Problem requirements: Copy each line of the records that holds the string "match".

Data for this exercise:
Lemma wp_read_for want n it already addrs s :
  rb_wf (p_ring s) → Z.of_nat n = available_read (p_ring s) → iter_rem it addrs → NoDup addrs →
  0 ≤ already → want = already + Z.of_nat (length addrs) → want < 2 ^ 64 →
  let k := min n (length addrs) in
  wp (read_for want n it already) (fun r s' =>
    rb_wf (p_ring s') ∧ write_end (p_ring s') = write_end (p_ring s) ∧
    contents (p_ring s) = take k (contents (p_ring s)) ++ contents (p_ring s') ∧
    written (p_mem s) (p_mem s') addrs (take k (contents (p_ring s))) ∧
    match r with inl ret => ret = already + Z.of_nat k | inr (_, al) => al = already + Z.of_nat k end) s.
Proof.
  revert it already addrs s. induction n as [|n IH]; intros it already addrs s Hwf Hn Hit Hnd Ha Hw Hbig k.
  { simpl. wp_step. split_and!; try done; try apply written_nil; unfold k; simpl; lia. }
  pose proof (iter_rem_next it addrs Hit) as Hnx. cbn [read_for]. wp_step.
  destruct addrs as [|a rest].
  { eapply wp_lift; [exact Hnx|]. cbn beta iota. wp_step. unfold k. rewrite Nat.min_0_r, take_0.
    split_and!; try done; try apply written_nil; simpl; lia. }
  destruct Hnx as (it' & Hnx & Hit'). eapply wp_lift; [exact Hnx|]. cbn beta iota. wp_step. wp_step.
  destruct (read_byte_spec (p_ring s) Hwf) as (c & rb' & Hrb & Hwf' & Hc & Hwe & Hre); [lia|].
  pose proof (contents_length _ Hwf) as Hl1. pose proof (contents_length _ Hwf') as Hl2.
  rewrite Hc in Hl1. cbn [length] in *. apply NoDup_cons in Hnd as [Hni Hnd].
  wp_step. eapply wp_lift; [done|]. cbn beta iota. wp_step. wp_step.
  rewrite wrap64_small by (unfold is_usize; lia).
  assert (written (p_mem s) (write_bytes (p_mem s) a [c]) [a] [c]) as Hwr
    by by apply (written_write_bytes _ a 1 [c]).
  destruct (Z.eqb_spec (already + 1) want) as [He|Hne].
  - assert (rest = []) as -> by (destruct rest; simpl in *; [done|lia]). wp_step. cbn [p_ring p_mem].
    unfold k. rewrite Hc. cbn [length Nat.min take]. rewrite Nat.min_0_r, take_0.
    split_and!; done || (simpl; lia).
  - eapply wp_mono; [apply (IH it' (already + 1) rest); cbn [p_ring p_mem]; try done; lia|].
    cbn [p_ring p_mem]. intros r s' (Hwf2 & Hwe2 & Hc2 & Hw2 & Hr).
    unfold k. rewrite Hc. cbn [length Nat.min take app]. split_and!; [done|congruence|by f_equal| |].
    + eapply (written_app _ (write_bytes (p_mem s) a [c]) _ [a] rest [c]); [done|by constructor|done|done].
    + destruct r as [ret|[? ?]]; lia.
Qed.

(** One round of a read call: it returns unless the pipe is empty and the
    write end is open. *)
Lemma read_round_spec want it already addrs s alive :
  rb_wf (p_ring s) → write_end (p_ring s) = Some alive → iter_rem it addrs → NoDup addrs →
  0 ≤ already → want = already + Z.of_nat (length addrs) → want < 2 ^ 64 →
  let k := min (length (contents (p_ring s))) (length addrs) in
  ∃ r s', read_round want it already s = Ok (r, s') ∧
    rb_wf (p_ring s') ∧ write_end (p_ring s') = Some alive ∧
    contents (p_ring s) = take k (contents (p_ring s)) ++ contents (p_ring s') ∧
    written (p_mem s) (p_mem s') addrs (take k (contents (p_ring s))) ∧
    match r with
    | inl ret => ret = already + Z.of_nat k
    | inr (it', al) => contents (p_ring s) = [] ∧ alive = true ∧ it' = it ∧ al = already ∧ s' = s
    end.
Proof.
  intros Hwf Halive Hit Hnd Ha Hw Hbig k. pose proof (contents_length _ Hwf) as Hl.
  pose proof (available_read_range _ Hwf) as Hav. apply wp_elim.
  unfold read_round. wp_step. wp_step.
  destruct (Z.eqb_spec (available_read (p_ring s)) 0) as [H0|H0].
  - assert (contents (p_ring s) = []) as Hnil by (apply length_zero_iff_nil; lia).
    assert (k = O) as Hk by (unfold k; rewrite Hnil; done). rewrite Hk, Hnil.
    wp_step. unfold all_write_ends_closed. rewrite Halive. eapply wp_lift; [done|]. wp_step.
    split_and!; try done; [apply written_nil|]. destruct alive; simpl; [done|lia].
  - wp_step. eapply wp_mono; [apply (wp_read_for want _ it already addrs); try done; lia|].
    replace (Z.to_nat (available_read (p_ring s))) with (length (contents (p_ring s))) by lia.
    intros r s' (Hwf' & Hwe & Hc & Hwr & Hr).
    destruct r as [ret|[it' al]]; wp_step; [split_and!; done || congruence|].
    rewrite (proj2 (Z.ltb_lt 0 _)) by lia. split_and!; done || congruence.
Qed.

(** ** Executions *)

(** One writing and one reading task.  [writer] is the write call in
    progress: what is left of its slice, [already_write] and
    [want_to_write].  [sent] lists the bytes of all write calls so far and
    [got] the bytes the reads have put into user memory. *)
Record Stream : Type := mkStream {
  st_ring : PipeRingBuffer;
  st_writer : option (list Z * Z * Z);
  st_sent : list Z;
  st_got : list Z
}.

Definition stream_init : Stream := mkStream make_pipe None [] [].

Definition valid_buffer (ub : UserBuffer) : Prop :=
  Forall (fun b : PSlice => 0 < b.2 < 2 ^ 64) (buffers ub) ∧ Z.of_nat (length (buffers ub)) < 2 ^ 64 ∧
  NoDup (slice_addrs (buffers ub)) ∧ Z.of_nat (length (slice_addrs (buffers ub))) < 2 ^ 64.

(** The bytes a finished read has stored. *)
Definition read_result (r : Z + UserBufferIterator * Z) (m : PMem) (ub : UserBuffer) : list Z :=
  match r with inl n => take (Z.to_nat n) (slice_bytes m (buffers ub)) | inr _ => [] end.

Output of the exercise:
    match r with inl ret => ret = already + Z.of_nat k | inr (_, al) => al = already + Z.of_nat k end) s.
    match r with
  match r with inl n => take (Z.to_nat n) (slice_bytes m (buffers ub)) | inr _ => [] end.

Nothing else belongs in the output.